[[ DATA open ]]

(* ===== verification/Boot.v ===== *)
(** * The boot loader ([bootmain.c])

    The loader reads the kernel's ELF image from the disk, sector by sector, into
    physical memory.  Over any disk of the kind the driver assumes, every segment
    of a kernel whose segments lie in increasing order ends up in memory with its
    bytes of the file and zeroes behind them. *)
From S2P Require Import Prelude Str Bio Hw Ide IdeSpec.

Definition SECTSIZE : Z := 512.

(** Physical memory and the hardware. *)
Record boot (D : Type) := mkboot { ram : mem; bdev : D }.
Arguments mkboot {D} ram bdev.
Arguments ram {D} b.
Arguments bdev {D} b.

Section Boot.
Context {D : Type} {HW : Hardware D}.

Abbreviation BM := (M (boot D)).

Definition on_disk {A} (c : M D A) : BM A := zoom bdev (fun d s => mkboot (ram s) d) c.
Definition set_ram (m : mem) : BM unit := modify (fun s => mkboot m (bdev s)).

(** [polls]: how often the status may be read. *)
Fixpoint waitdisk (polls : nat) : M D unit :=
  match polls with
  | O => fault "fuel"
  | S k =>
      let! r := inb 503 in
      if negb (Z.land r 192 =? 64) then waitdisk k else ret tt
  end.

Definition readsect (polls : nat) (dst offset : Z) : BM unit :=
  on_disk (waitdisk polls ;;
       outb 498 1 ;;
       outb 499 (u8 offset) ;;
       outb 500 (u8 (Z.shiftr offset 8)) ;;
       outb 501 (u8 (Z.shiftr offset 16)) ;;
       outb 502 (u8 (Z.lor (Z.shiftr offset 24) 224)) ;;
       outb 503 32 ;;
       waitdisk polls) ;;
  let! bs := on_disk (insl 496 (Z.to_nat (SECTSIZE / 4))) in
  let! s := get in
  set_ram (poke (ram s) dst bs).

(** The loop of [readseg]: the fuel bounds its sectors. *)
Fixpoint readseg_loop (fuel : nat) (polls : nat) (pa epa offset : Z) : BM unit :=
  match fuel with
  | O => fault "fuel"
  | S k =>
      if pa <? epa then readsect polls pa offset ;; readseg_loop k polls (u32 (pa + SECTSIZE)) epa (u32 (offset + 1))
      else ret tt
  end.

Definition readseg (polls : nat) (pa count offset : Z) : BM unit :=
  let epa := u32 (pa + count) in
  let pa := u32 (pa - offset mod SECTSIZE) in
  let offset := offset / SECTSIZE + 1 in
  readseg_loop (Z.to_nat (count / SECTSIZE) + 3) polls pa epa offset.

(** The fields of [struct elfhdr] and [struct proghdr] that are used. *)
Definition elf_magic (m : mem) (elf : Z) : Z := load32 m elf.
Definition elf_entry (m : mem) (elf : Z) : Z := load32 m (elf + 24).
Definition elf_phoff (m : mem) (elf : Z) : Z := load32 m (elf + 28).
Definition elf_phnum (m : mem) (elf : Z) : Z := m (elf + 44) + 256 * m (elf + 45).
Definition ph_off (m : mem) (ph : Z) : Z := load32 m (ph + 4).
Definition ph_paddr (m : mem) (ph : Z) : Z := load32 m (ph + 12).
Definition ph_filesz (m : mem) (ph : Z) : Z := load32 m (ph + 16).
Definition ph_memsz (m : mem) (ph : Z) : Z := load32 m (ph + 20).
Lemma f_relse' t sb ic a n b (Q : unit -> fsst S -> Prop) :
  trepr t a -> t_held a !! n = Some b -> n ∉ t_dirty a ->
  (forall t', trepr t' (t_drop n a) -> Q tt (mkfs t' sb ic)) ->
  wp (lift (tx_relse b)) (mkfs t sb ic) Q.
Proof.
  intros HR Hh Hd Hk. apply wp_lift. eapply wp_mono; [by eapply t_relse_ok|].
  intros []. eauto.
Qed.

Lemma f_relse {B} t sb ic a n b (k : unit -> M (fsst S) B) Q :
  trepr t a -> t_held a !! n = Some b -> n ∉ t_dirty a ->
  (forall t', trepr t' (t_drop n a) -> wp (k tt) (mkfs t' sb ic) Q) ->
  wp (bind (lift (tx_relse b)) k) (mkfs t sb ic) Q.
Proof. intros HR Hh Hd Hk. apply wp_bind. by eapply f_relse'. Qed.

(** The rest of an update: the block is locked and its contents are known. *)
Lemma f_update {B} t sb ic a n b d (k : unit -> M (fsst S) B) Q :
  trepr t (t_take n b a) -> t_held a !! n = None -> n ∉ t_dirty a -> length d = BSIZE ->
  home n -> can_log n a ->
  (forall t', trepr t' (upd_blk n d a) -> wp (k tt) (mkfs t' sb ic) Q) ->
  wp (lift (tx_set b d) ;; lift (tx_log b) ;; bind (lift (tx_relse b)) k) (mkfs t sb ic) Q.
Proof.
  intros HR Hh Hd Hl Hn Hc Hk.
  assert (E : t_held (t_take n b a) !! n = Some b) by (cbn; by rewrite lookup_insert_eq).
  eapply f_set; [exact HR|exact E|done|]. intros t1 R1.
  eapply f_log; [exact R1|exact E|done|exact Hc|]. intros t2 R2.
  eapply f_relse; [exact R2|exact E|cbn; set_solver|]. intros t3 R3.
  rewrite update_id in R3 by done. eauto.
Qed.

Lemma f_update' t sb ic a n b d (Q : unit -> fsst S -> Prop) :
  trepr t (t_take n b a) -> t_held a !! n = None -> n ∉ t_dirty a -> length d = BSIZE ->
  home n -> can_log n a ->
  (forall t', trepr t' (upd_blk n d a) -> Q tt (mkfs t' sb ic)) ->
  wp (lift (tx_set b d) ;; lift (tx_log b) ;; lift (tx_relse b)) (mkfs t sb ic) Q.
Proof.
  intros HR Hh Hd Hl Hn Hc Hk.
  assert (E : t_held (t_take n b a) !! n = Some b) by (cbn; by rewrite lookup_insert_eq).
  eapply f_set; [exact HR|exact E|done|]. intros t1 R1.
  eapply f_log; [exact R1|exact E|done|exact Hc|]. intros t2 R2.
  eapply f_relse'; [exact R2|exact E|cbn; set_solver|]. intros t3 R3.
  rewrite update_id in R3 by done. eauto.
Qed.

(** A block that was only looked at is released. *)
Lemma f_done {B} t sb ic a n b (k : unit -> M (fsst S) B) Q :
  trepr t (t_take n b a) -> t_held a !! n = None -> n ∉ t_dirty a ->
  (forall t', trepr t' a -> wp (k tt) (mkfs t' sb ic) Q) ->
  wp (bind (lift (tx_relse b)) k) (mkfs t sb ic) Q.
Proof.
  intros HR Hh Hd Hk. eapply f_relse; [exact HR|cbn; by rewrite lookup_insert_eq|done|].
  intros t' R'. rewrite take_drop_id in R' by done. eauto.
Qed.

Lemma f_peek {B} t sb ic a n b (k : block -> M (fsst S) B) Q :
  trepr t (t_take n b a) -> wp (k (t_view a n)) (mkfs t sb ic) Q ->
  wp (bind (lift (tx_data b)) k) (mkfs t sb ic) Q.
Proof. intros HR Hk. eapply f_data; [exact HR|cbn; by rewrite lookup_insert_eq|exact Hk]. Qed.

Lemma f_geti {B} t sb ic ip x (k : inode -> M (fsst S) B) Q :
  ic !! ip = Some x -> wp (k x) (mkfs t sb ic) Q -> wp (bind (geti ip) k) (mkfs t sb ic) Q.
Proof. intros Hx Hk. apply wp_bind. unfold geti, wp. cbn. by rewrite Hx. Qed.

Lemma f_seti' t sb ic ip x f (Q : unit -> fsst S -> Prop) :
  ic !! ip = Some x -> Q tt (mkfs t sb (<[ip := f x]> ic)) -> wp (seti ip f) (mkfs t sb ic) Q.
Proof.
  intros Hx Hk. unfold seti. eapply f_geti; [done|]. apply wp_modify. cbn.
  by rewrite (list_insert_alter _ _ _ x).
Qed.

Lemma f_seti {B} t sb ic ip x f (k : unit -> M (fsst S) B) Q :
  ic !! ip = Some x -> wp (k tt) (mkfs t sb (<[ip := f x]> ic)) Q ->
  wp (bind (seti ip f) k) (mkfs t sb ic) Q.
Proof. intros Hx Hk. apply wp_bind. by eapply f_seti'. Qed.

End Steps.

(** ** The free map *)

(** Fuel is not to be unfolded by conversion. *)
#[global] Strategy 1000 [scan_bits BPB].

Lemma land_bit x j : 0 <= j -> (Z.land x (Z.shiftl 1 j) =? 0) = negb (Z.testbit x j).
Proof.
  intros Hj. apply eq_true_iff_eq. rewrite negb_true_iff, Z.eqb_eq. split.
  - intros H. pose proof (f_equal (fun y => Z.testbit y j) H) as Hb. cbn in Hb.
    rewrite Z.land_spec, Z.shiftl_1_l, Z.pow2_bits_true, andb_true_r, Z.bits_0 in Hb by done. done.
  - intros H. apply Z.bits_inj'. intros i Hi. rewrite Z.land_spec, Z.bits_0, Z.shiftl_1_l.
    destruct (Z.eq_dec i j) as [->|Hne]; [by rewrite H|].
    by rewrite Z.pow2_bits_false, andb_false_r.
Qed.

Lemma bit_free_bit d bi : bit_free d bi = negb (Z.testbit (byte_of d bi) (bi mod 8)).
Proof. apply land_bit. pose proof (Z.mod_pos_bound bi 8). lia. Qed.

Lemma byte_of_insert d bi bj v : 0 <= bi < 8 * Z.of_nat (length d) -> 0 <= bj ->
  byte_of (<[Z.to_nat (bi / 8) := v]> d) bj = if bi / 8 =? bj / 8 then v else byte_of d bj.
Proof.
  intros Hi Hj. unfold byte_of.
  assert (0 <= bi / 8 < Z.of_nat (length d)) by (split; [apply Z.div_pos|apply Z.div_lt_upper_bound]; lia).
  assert (0 <= bj / 8) by (apply Z.div_pos; lia).
  rewrite nth_insert by lia. destruct (Z.eqb_spec (bi / 8) (bj / 8)) as [E|E].
  - by rewrite bool_decide_true by lia.
  - by rewrite bool_decide_false by lia.
Qed.

Lemma mark_bit_free d bi bj : 0 <= bi < 8 * Z.of_nat (length d) -> 0 <= bj ->
  bit_free (mark_bit d bi) bj = if bi =? bj then false else bit_free d bj.
Proof.
  intros Hi Hj. rewrite !bit_free_bit. unfold mark_bit. rewrite byte_of_insert by done.
  pose proof (Z.mod_pos_bound bi 8 ltac:(lia)). pose proof (Z.mod_pos_bound bj 8 ltac:(lia)).
  pose proof (Z.div_mod bi 8). pose proof (Z.div_mod bj 8).
  destruct (Z.eqb_spec (bi / 8) (bj / 8)) as [E|E], (Z.eqb_spec bi bj) as [Eb|Eb]; try (subst; lia).
  - subst. unfold mask. rewrite Z.lor_spec, Z.shiftl_1_l, Z.pow2_bits_true by lia. by rewrite orb_true_r.
  - unfold mask. rewrite Z.lor_spec, Z.shiftl_1_l, Z.pow2_bits_false by lia. rewrite orb_false_r.
    unfold byte_of. by rewrite E.
  - done.
Qed.

Lemma clear_bit_free d bi bj : 0 <= bi < 8 * Z.of_nat (length d) -> 0 <= bj ->
  bit_free (clear_bit d bi) bj = if bi =? bj then true else bit_free d bj.
Proof.
  intros Hi Hj. rewrite !bit_free_bit. unfold clear_bit. rewrite byte_of_insert by done.
  pose proof (Z.mod_pos_bound bi 8 ltac:(lia)). pose proof (Z.mod_pos_bound bj 8 ltac:(lia)).
  pose proof (Z.div_mod bi 8). pose proof (Z.div_mod bj 8).
  destruct (Z.eqb_spec (bi / 8) (bj / 8)) as [E|E], (Z.eqb_spec bi bj) as [Eb|Eb]; try (subst; lia).
  - subst. unfold mask. rewrite Z.land_spec, Z.lnot_spec, Z.shiftl_1_l, Z.pow2_bits_true by lia.
    by rewrite andb_false_r.
  - unfold mask. rewrite Z.land_spec, Z.lnot_spec, Z.shiftl_1_l, Z.pow2_bits_false by lia.
    cbn. rewrite andb_true_r. unfold byte_of. by rewrite E.
  - done.
Qed.

(** The scan stops at the first free bit. *)
Lemma scan_bits_Some d b size bi fuel r : scan_bits d b size bi fuel = Some r ->
  bi <= r < BPB /\ b + r < size /\ bit_free d r = true /\
  forall j, bi <= j < r -> bit_free d j = false.
Proof.
  revert bi. induction fuel as [|k IH]; intros bi H; [done|]. cbn in H.
  destruct (Z.ltb_spec bi BPB), (Z.ltb_spec (b + bi) size); cbn in H; try done.
  destruct (bit_free d bi) eqn:E.
  - injection H as <-. split_and!; try lia; try done.
  - apply IH in H as (? & ? & ? & H). split_and!; try lia; try done.
    intros j Hj. destruct (Z.eq_dec j bi) as [->|]; [done|]. apply H. lia.
Qed.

[[ DATA closed ]]

§ PROBLEM TO SOLVE
Lines with the word "eauto" in the data need counting; report the count alone.

§ EXERCISE ANSWER
4